### SOURCE DATA
(** * Speech-to-text streaming pipeline (backend/speect_to_text.py)

    A shallow embedding of the transcription pipeline: the microphone
    chunk generator, the worker loop [listen_and_transcribe] with its
    exit-command scan, and the start/stop handlers of [main] that keep
    the session state.  Threads are modelled by interleaving atomic
    steps of the worker with steps of its environment. *)

From Stdlib Require Import ZArith NArith Ascii String List Bool Lia.
From stdpp Require Import base option list gmap strings.

Local Open Scope string_scope.
Local Open Scope list_scope.

(** ** Python [str]

    A [str] is a sequence of Unicode code points (0 to 1114111). *)
Module Str.

Definition str := list N.

(** A literal, character by character. *)
Definition lit (s : string) : str := map N_of_ascii (list_ascii_of_string s).

End Str.

#[global] Arguments Str.lit : simpl never.

(** ** The exit-command scan

    [re.search(r"\b(exit|quit)\b", transcript, re.I)] on a [str].  The
    tables are those of Python's Unicode database (version 14.0), which
    the [re] module reads through [str.isalnum] and the simple case
    mapping. *)
Module ExitCommand.
Import Str.

Definition in_range (lo hi n : N) : bool := ((lo <=? n) && (n <=? hi))%N.

(** The alphanumeric code points (alphabetic, decimal, digit or
    numeric) and ['_'], as ranges in increasing order. *)
Definition word_ranges : list (N * N) :=
  ([
   (48, 57); (65, 90); (95, 95); (97, 122); (170, 170); (178, 179);
   (181, 181); (185, 186); (188, 190); (192, 214); (216, 246); (248, 705);
   (710, 721); (736, 740); (748, 748); (750, 750); (880, 884); (886, 887);
   (890, 893); (895, 895); (902, 902); (904, 906); (908, 908); (910, 929);
   (931, 1013); (1015, 1153); (1162, 1327); (1329, 1366); (1369, 1369);
   (1376, 1416); (1488, 1514); (1519, 1522); (1568, 1610); (1632, 1641);
   (1646, 1647); (1649, 1747); (1749, 1749); (1765, 1766); (1774, 1788);
   (1791, 1791); (1808, 1808); (1810, 1839); (1869, 1957); (1969, 1969);
   (1984, 2026); (2036, 2037); (2042, 2042); (2048, 2069); (2074, 2074);
   (2084, 2084); (2088, 2088); (2112, 2136); (2144, 2154); (2160, 2183);
   (2185, 2190); (2208, 2249); (2308, 2361); (2365, 2365); (2384, 2384);
   (2392, 2401); (2406, 2415); (2417, 2432); (2437, 2444); (2447, 2448);
   (2451, 2472); (2474, 2480); (2482, 2482); (2486, 2489); (2493, 2493);
   (2510, 2510); (2524, 2525); (2527, 2529); (2534, 2545); (2548, 2553);
   (2556, 2556); (2565, 2570); (2575, 2576); (2579, 2600); (2602, 2608);
   (2610, 2611); (2613, 2614); (2616, 2617); (2649, 2652); (2654, 2654);
   (2662, 2671); (2674, 2676); (2693, 2701); (2703, 2705); (2707, 2728);
   (2730, 2736); (2738, 2739); (2741, 2745); (2749, 2749); (2768, 2768);
   (2784, 2785); (2790, 2799); (2809, 2809); (2821, 2828); (2831, 2832);
   (2835, 2856); (2858, 2864); (2866, 2867); (2869, 2873); (2877, 2877);
   (2908, 2909); (2911, 2913); (2918, 2927); (2929, 2935); (2947, 2947);
   (2949, 2954); (2958, 2960); (2962, 2965); (2969, 2970); (2972, 2972);
   (2974, 2975); (2979, 2980); (2984, 2986); (2990, 3001); (3024, 3024);
   (3046, 3058); (3077, 3084); (3086, 3088); (3090, 3112); (3114, 3129);
   (3133, 3133); (3160, 3162); (3165, 3165); (3168, 3169); (3174, 3183);
   (3192, 3198); (3200, 3200); (3205, 3212); (3214, 3216); (3218, 3240);
   (3242, 3251); (3253, 3257); (3261, 3261); (3293, 3294); (3296, 3297);
   (3302, 3311); (3313, 3314); (3332, 3340); (3342, 3344); (3346, 3386);
   (3389, 3389); (3406, 3406); (3412, 3414); (3416, 3425); (3430, 3448);
   (3450, 3455); (3461, 3478); (3482, 3505); (3507, 3515); (3517, 3517);
   (3520, 3526); (3558, 3567); (3585, 3632); (3634, 3635); (3648, 3654);
   (3664, 3673); (3713, 3714); (3716, 3716); (3718, 3722); (3724, 3747);
   (3749, 3749); (3751, 3760); (3762, 3763); (3773, 3773); (3776, 3780);
   (3782, 3782); (3792, 3801); (3804, 3807); (3840, 3840); (3872, 3891);
   (3904, 3911); (3913, 3948); (3976, 3980); (4096, 4138); (4159, 4169);
   (4176, 4181); (4186, 4189); (4193, 4193); (4197, 4198); (4206, 4208);
   (4213, 4225); (4238, 4238); (4240, 4249); (4256, 4293); (4295, 4295);
   (4301, 4301); (4304, 4346); (4348, 4680); (4682, 4685); (4688, 4694);
   (4696, 4696); (4698, 4701); (4704, 4744); (4746, 4749); (4752, 4784);
   (4786, 4789); (4792, 4798); (4800, 4800); (4802, 4805); (4808, 4822);
   (4824, 4880); (4882, 4885); (4888, 4954); (4969, 4988); (4992, 5007);
   (5024, 5109); (5112, 5117); (5121, 5740); (5743, 5759); (5761, 5786);
   (5792, 5866); (5870, 5880); (5888, 5905); (5919, 5937); (5952, 5969);
   (5984, 5996); (5998, 6000); (6016, 6067); (6103, 6103); (6108, 6108);
   (6112, 6121); (6128, 6137); (6160, 6169); (6176, 6264); (6272, 6276);
   (6279, 6312); (6314, 6314); (6320, 6389); (6400, 6430); (6470, 6509);
   (6512, 6516); (6528, 6571); (6576, 6601); (6608, 6618); (6656, 6678);
   (6688, 6740); (6784, 6793); (6800, 6809); (6823, 6823); (6917, 6963);
   (6981, 6988); (6992, 7001); (7043, 7072); (7086, 7141); (7168, 7203);
   (7232, 7241); (7245, 7293); (7296, 7304); (7312, 7354); (7357, 7359);
   (7401, 7404); (7406, 7411); (7413, 7414); (7418, 7418); (7424, 7615);
   (7680, 7957); (7960, 7965); (7968, 8005); (8008, 8013); (8016, 8023);
   (8025, 8025); (8027, 8027); (8029, 8029); (8031, 8061); (8064, 8116);
   (8118, 8124); (8126, 8126); (8130, 8132); (8134, 8140); (8144, 8147);
   (8150, 8155); (8160, 8172); (8178, 8180); (8182, 8188); (8304, 8305);
   (8308, 8313); (8319, 8329); (8336, 8348); (8450, 8450); (8455, 8455);
   (8458, 8467); (8469, 8469); (8473, 8477); (8484, 8484); (8486, 8486);
   (8488, 8488); (8490, 8493); (8495, 8505); (8508, 8511); (8517, 8521);
   (8526, 8526); (8528, 8585); (9312, 9371); (9450, 9471); (10102, 10131);
   (11264, 11492); (11499, 11502); (11506, 11507); (11517, 11517);
   (11520, 11557); (11559, 11559); (11565, 11565); (11568, 11623);
   (11631, 11631); (11648, 11670); (11680, 11686); (11688, 11694);
   (11696, 11702); (11704, 11710); (11712, 11718); (11720, 11726);
   (11728, 11734); (11736, 11742); (11823, 11823); (12293, 12295);
   (12321, 12329); (12337, 12341); (12344, 12348); (12353, 12438);
   (12445, 12447); (12449, 12538); (12540, 12543); (12549, 12591);
   (12593, 12686); (12690, 12693); (12704, 12735); (12784, 12799);
   (12832, 12841); (12872, 12879); (12881, 12895); (12928, 12937);
   (12977, 12991); (13312, 19903); (19968, 42124); (42192, 42237);
   (42240, 42508); (42512, 42539); (42560, 42606); (42623, 42653);
   (42656, 42735); (42775, 42783); (42786, 42888); (42891, 42954);
   (42960, 42961); (42963, 42963); (42965, 42969); (42994, 43009);
   (43011, 43013); (43015, 43018); (43020, 43042); (43056, 43061);
   (43072, 43123); (43138, 43187); (43216, 43225); (43250, 43255);
   (43259, 43259); (43261, 43262); (43264, 43301); (43312, 43334);
   (43360, 43388); (43396, 43442); (43471, 43481); (43488, 43492);
   (43494, 43518); (43520, 43560); (43584, 43586); (43588, 43595);
   (43600, 43609); (43616, 43638); (43642, 43642); (43646, 43695);
   (43697, 43697); (43701, 43702); (43705, 43709); (43712, 43712);
   (43714, 43714); (43739, 43741); (43744, 43754); (43762, 43764);
   (43777, 43782); (43785, 43790); (43793, 43798); (43808, 43814);
   (43816, 43822); (43824, 43866); (43868, 43881); (43888, 44002);
   (44016, 44025); (44032, 55203); (55216, 55238); (55243, 55291);
   (63744, 64109); (64112, 64217); (64256, 64262); (64275, 64279);
   (64285, 64285); (64287, 64296); (64298, 64310); (64312, 64316);
   (64318, 64318); (64320, 64321); (64323, 64324); (64326, 64433);
   (64467, 64829); (64848, 64911); (64914, 64967); (65008, 65019);
   (65136, 65140); (65142, 65276); (65296, 65305); (65313, 65338);
   (65345, 65370); (65382, 65470); (65474, 65479); (65482, 65487);
   (65490, 65495); (65498, 65500); (65536, 65547); (65549, 65574);
   (65576, 65594); (65596, 65597); (65599, 65613); (65616, 65629);
   (65664, 65786); (65799, 65843); (65856, 65912); (65930, 65931);
   (66176, 66204); (66208, 66256); (66273, 66299); (66304, 66339);
   (66349, 66378); (66384, 66421); (66432, 66461); (66464, 66499);
   (66504, 66511); (66513, 66517); (66560, 66717); (66720, 66729);
   (66736, 66771); (66776, 66811); (66816, 66855); (66864, 66915);
   (66928, 66938); (66940, 66954); (66956, 66962); (66964, 66965);
   (66967, 66977); (66979, 66993); (66995, 67001); (67003, 67004);
   (67072, 67382); (67392, 67413); (67424, 67431); (67456, 67461);
   (67463, 67504); (67506, 67514); (67584, 67589); (67592, 67592);
   (67594, 67637); (67639, 67640); (67644, 67644); (67647, 67669);
   (67672, 67702); (67705, 67742); (67751, 67759); (67808, 67826);
   (67828, 67829); (67835, 67867); (67872, 67897); (67968, 68023);
   (68028, 68047); (68050, 68096); (68112, 68115); (68117, 68119);
   (68121, 68149); (68160, 68168); (68192, 68222); (68224, 68255);
   (68288, 68295); (68297, 68324); (68331, 68335); (68352, 68405);
   (68416, 68437); (68440, 68466); (68472, 68497); (68521, 68527);
   (68608, 68680); (68736, 68786); (68800, 68850); (68858, 68899);
   (68912, 68921); (69216, 69246); (69248, 69289); (69296, 69297);
   (69376, 69415); (69424, 69445); (69457, 69460); (69488, 69505);
   (69552, 69579); (69600, 69622); (69635, 69687); (69714, 69743);
   (69745, 69746); (69749, 69749); (69763, 69807); (69840, 69864);
   (69872, 69881); (69891, 69926); (69942, 69951); (69956, 69956);
   (69959, 69959); (69968, 70002); (70006, 70006); (70019, 70066);
   (70081, 70084); (70096, 70106); (70108, 70108); (70113, 70132);
   (70144, 70161); (70163, 70187); (70272, 70278); (70280, 70280);
   (70282, 70285); (70287, 70301); (70303, 70312); (70320, 70366);
   (70384, 70393); (70405, 70412); (70415, 70416); (70419, 70440);
   (70442, 70448); (70450, 70451); (70453, 70457); (70461, 70461);
   (70480, 70480); (70493, 70497); (70656, 70708); (70727, 70730);
   (70736, 70745); (70751, 70753); (70784, 70831); (70852, 70853);
   (70855, 70855); (70864, 70873); (71040, 71086); (71128, 71131);
   (71168, 71215); (71236, 71236); (71248, 71257); (71296, 71338);
   (71352, 71352); (71360, 71369); (71424, 71450); (71472, 71483);
   (71488, 71494); (71680, 71723); (71840, 71922); (71935, 71942);
   (71945, 71945); (71948, 71955); (71957, 71958); (71960, 71983);
   (71999, 71999); (72001, 72001); (72016, 72025); (72096, 72103);
   (72106, 72144); (72161, 72161); (72163, 72163); (72192, 72192);
   (72203, 72242); (72250, 72250); (72272, 72272); (72284, 72329);
   (72349, 72349); (72368, 72440); (72704, 72712); (72714, 72750);
   (72768, 72768); (72784, 72812); (72818, 72847); (72960, 72966);
   (72968, 72969); (72971, 73008); (73030, 73030); (73040, 73049);
   (73056, 73061); (73063, 73064); (73066, 73097); (73112, 73112);
   (73120, 73129); (73440, 73458); (73648, 73648); (73664, 73684);
   (73728, 74649); (74752, 74862); (74880, 75075); (77712, 77808);
   (77824, 78894); (82944, 83526); (92160, 92728); (92736, 92766);
   (92768, 92777); (92784, 92862); (92864, 92873); (92880, 92909);
   (92928, 92975); (92992, 92995); (93008, 93017); (93019, 93025);
   (93027, 93047); (93053, 93071); (93760, 93846); (93952, 94026);
   (94032, 94032); (94099, 94111); (94176, 94177); (94179, 94179);
   (94208, 100343); (100352, 101589); (101632, 101640); (110576, 110579);
   (110581, 110587); (110589, 110590); (110592, 110882); (110928, 110930);
   (110948, 110951); (110960, 111355); (113664, 113770); (113776, 113788);
   (113792, 113800); (113808, 113817); (119520, 119539); (119648, 119672);
   (119808, 119892); (119894, 119964); (119966, 119967); (119970, 119970);
   (119973, 119974); (119977, 119980); (119982, 119993); (119995, 119995);
   (119997, 120003); (120005, 120069); (120071, 120074); (120077, 120084);
   (120086, 120092); (120094, 120121); (120123, 120126); (120128, 120132);
   (120134, 120134); (120138, 120144); (120146, 120485); (120488, 120512);
   (120514, 120538); (120540, 120570); (120572, 120596); (120598, 120628);
   (120630, 120654); (120656, 120686); (120688, 120712); (120714, 120744);
   (120746, 120770); (120772, 120779); (120782, 120831); (122624, 122654);
   (123136, 123180); (123191, 123197); (123200, 123209); (123214, 123214);
   (123536, 123565); (123584, 123627); (123632, 123641); (124896, 124902);
   (124904, 124907); (124909, 124910); (124912, 124926); (124928, 125124);
   (125127, 125135); (125184, 125251); (125259, 125259); (125264, 125273);
   (126065, 126123); (126125, 126127); (126129, 126132); (126209, 126253);
   (126255, 126269); (126464, 126467); (126469, 126495); (126497, 126498);
   (126500, 126500); (126503, 126503); (126505, 126514); (126516, 126519);
   (126521, 126521); (126523, 126523); (126530, 126530); (126535, 126535);
   (126537, 126537); (126539, 126539); (126541, 126543); (126545, 126546);
   (126548, 126548); (126551, 126551); (126553, 126553); (126555, 126555);
   (126557, 126557); (126559, 126559); (126561, 126562); (126564, 126564);
   (126567, 126570); (126572, 126578); (126580, 126583); (126585, 126588);
   (126590, 126590); (126592, 126601); (126603, 126619); (126625, 126627);
   (126629, 126633); (126635, 126651); (127232, 127244); (130032, 130041);
   (131072, 173791); (173824, 177976); (177984, 178205); (178208, 183969);
   (183984, 191456); (194560, 195101); (196608, 201546)
  ])%N.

### EXERCISE BRIEF
Look through the material above for "From" and copy the lines that have it.

### SOLUTION
From Stdlib Require Import ZArith NArith Ascii String List Bool Lia.
From stdpp Require Import base option list gmap strings.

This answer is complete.